From the final act of Puccini’s opera ‘Turandot.’

Susan listened to Pavarotti singing  the aria ‘Nessun Dorma’ the night before she died. That music, and the close-to-God look on her face is my last living memory of her.

Nessun dorma’ is Italian for “None shall sleep.”

But now Susan is asleep, some say forever in an un-life of oblivion; others say until Jesus returns; and others say she is awake in an eternal world of wondrous glory.

And I say, I don’t know. But I fear the worst. That I will never be with her again. And that is why this empty house that we shared now resounds with the sustained high-note aria that moved her soul.



  1. Thank you for asking that. The last 10 months have been the hardest of my life. It’s a cold lonely Saturday night in the New York area, so I’m feeling really down right now. But I will get through the night, thanks to good hearts like yours. Bill.

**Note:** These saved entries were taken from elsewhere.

Lemma avo_plot_kept_bins_witness :
  exists avg,
    AvoPlot.resolve_avg (AvoPlot.AvgStr "mean") = inr avg
    /\ AvoPlot.avg_value
         (AvoPlot.mk_summary [0; 20] [Fin (2 # 2); Fin (6 # 2)] [Fin 0; Fin 0] [] [])
       = filter (fun v => negb (f_is_zero v))
           (map nan_to_num
              (avg (map (map Avo.zero_to_nan)
                      (AvoPlot.transpose [[Fin 1; Fin 0; Fin 2]; [Fin 1; Fin 0; Fin 4]])))).
Proof.
  destruct (avo_plot_kept_bins (fun _ _ _ => inr []) (fun _ x => map (fun _ => Fin 0) x)
              (fun _ _ => Fin 0) (fun _ => Fin 0)
              [[Fin 1; Fin 0; Fin 2]; [Fin 1; Fin 0; Fin 4]] (AvoPlot.BinWidth 10)
              (AvoPlot.AvgStr "mean") 3 AvoPlot.StatsNone
              (AvoPlot.mk_summary [0; 20] [Fin (2 # 2); Fin (6 # 2)] [Fin 0; Fin 0] [] []))
    as [avg [H1 [H2 _]]].
  - vm_compute. reflexivity.
  - exists avg. split; [exact H1 | exact H2].
Defined.

(** ** The names of the distributions *)

Section StdPlotNames.

Import StdPlot.

Lemma map2_firstn {A B C : Type} (f : A -> B -> C) (a : list A) (b : list B) :
  map2 f a b = map2 f (firstn (length b) a) (firstn (length a) b).
Proof.
  revert b. induction a as [| x a IH]; intros [| y b]; simpl; try reflexivity.
  rewrite <- IH. reflexivity.
Qed.

Lemma map2_In {A B C : Type} (f : A -> B -> C) (a : list A) (b : list B) (z : C) :
  In z (map2 f a b) -> exists x y, In x a /\ In y b /\ z = f x y.
Proof.
  revert b. induction a as [| x a IH]; intros [| y b]; simpl; try contradiction.
  intros [<- | H].
  - exists x, y. auto.
  - destruct (IH b H) as [x' [y' [Hx [Hy E]]]]. exists x', y'. auto.
Qed.

Lemma series_rows_name (results : list (list Q)) (bin_size : Z) (nm : string) (r : row) :
  In r (series_rows results bin_size nm) -> name r = nm.
Proof.
  unfold series_rows. intros H. apply map2_In in H.
  destruct H as [v [o [_ [_ ->]]]]. reflexivity.
Qed.

(** X15.  Distributions and names are paired in order and the longer list
    is cut: given fewer names than distributions, the distributions without
    a name are left out of the plot, and no error is raised.  Every row of
    the table bears one of the names that were paired. *)
Theorem std_plot_pairs_names (avo_results : list (list (list Q))) (bin_size : Z)
    (names : list string) (align_mean : bool) :
  std_plot avo_results bin_size (Some names) align_mean
  = std_plot (firstn (length names) avo_results) bin_size
      (Some (firstn (length avo_results) names)) align_mean
  /\ forall r, In r (std_plot avo_results bin_size (Some names) align_mean) ->
               In (name r) (firstn (length avo_results) names).
Proof.
  assert (Htbl : build_table avo_results bin_size (Some names)
                 = build_table (firstn (length names) avo_results) bin_size
                     (Some (firstn (length avo_results) names))).
  { unfold build_table. rewrite <- map2_firstn. reflexivity. }
  split.
  - unfold std_plot. rewrite Htbl. reflexivity.
  - assert (Hin : forall r, In r (build_table avo_results bin_size (Some names)) ->
                            In (name r) (firstn (length avo_results) names)).
    { intros r Hr. rewrite Htbl in Hr. unfold build_table in Hr.
      apply in_concat in Hr. destruct Hr as [rows [Hrows Hr]].
      apply map2_In in Hrows. destruct Hrows as [res [nm [_ [Hnm ->]]]].
      apply series_rows_name in Hr. rewrite Hr. exact Hnm. }
    intros r Hr. unfold std_plot in Hr. destruct align_mean; [|apply Hin; exact Hr].
    rewrite align_is_shifted in Hr. unfold shifted in Hr.
    apply in_map_iff in Hr. destruct Hr as [r0 [<- Hr0]]. simpl. apply Hin. exact Hr0.
Qed.

End StdPlotNames.

(** ** Reading a tuple of integers *)

Section ParseTuple.

Import Horizon QcUtils.

Lemma split_length (sep : ascii) (s : str) :
  length (split sep s) = S (count_char sep s).
Proof.
  unfold count_char. induction s as [| c t IH]; [reflexivity|].
  simpl. rewrite (Ascii.eqb_sym sep c). destruct (Ascii.eqb c sep).
  - simpl. rewrite IH. reflexivity.
  - destruct (split sep t) as [| w ws] eqn:E; [discriminate IH|].
    simpl in *. exact IH.
Qed.

Lemma comprehension_length {A B : Type} (f : A -> exn + B) (l : list A) (r : list B) :
  comprehension f l = inr r -> length r = length l.
Proof.
  revert r. induction l as [| x t IH]; intros r; simpl.
  - intros E. inversion E. reflexivity.
  - destruct (f x) as [e | y]; cbn [bind]; [discriminate|].
    destruct (comprehension f t) as [e | ys]; cbn [bind]; [discriminate|].
    intros E. inversion E. simpl. rewrite (IH ys eq_refl). reflexivity.
Qed.

Lemma py_int_error (s : str) (e : exn) : py_int s = inl e -> e = ValueError.
Proof.
  unfold py_int. destruct (sign_of (strip s)) as [sg body].
  destruct (digitpart false 0 0 body) as [[v n] |]; [discriminate|].
  intros E. inversion E. reflexivity.
Qed.

Lemma comprehension_error {A B : Type} (f : A -> exn + B) (l : list A) (e e0 : exn) :
  (forall x e', f x = inl e' -> e' = e0) -> comprehension f l = inl e -> e = e0.
Proof.
  intros Hf. induction l as [| x t IH]; simpl; [discriminate|].
  destruct (f x) as [e1 | y] eqn:Ex; cbn [bind].
  - intros E. inversion E; subst. eapply Hf. exact Ex.
  - destruct (comprehension f t) as [e2 | ys]; cbn [bind]; [|discriminate].
    intros E. inversion E; subst. apply IH. reflexivity.
Qed.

  2. Bill, I’m so sorry you feel this way. I read a few of your pieces and I guess I got a sense of the devastation and darkness of the place you’re in right now. I wanted to reach out – from one side of the world to another. Life can be so cruel, so tragic, so unfair… if there is anything that makes you feel like you can get through this, you should do it. Use whatever supports are available to you, never say no to them, never feel like you have to go through those darkest moments alone. Hang in there Bill. Spring will come, and you’ll always miss her, but it will get easier to live without her. Rachel.

  3. Rachel, your words help. They give me hope, and they came all the way from NZ in a split second. Amazing. And for now, they lift the darkness a little, I’ll hang on to that. Thank you.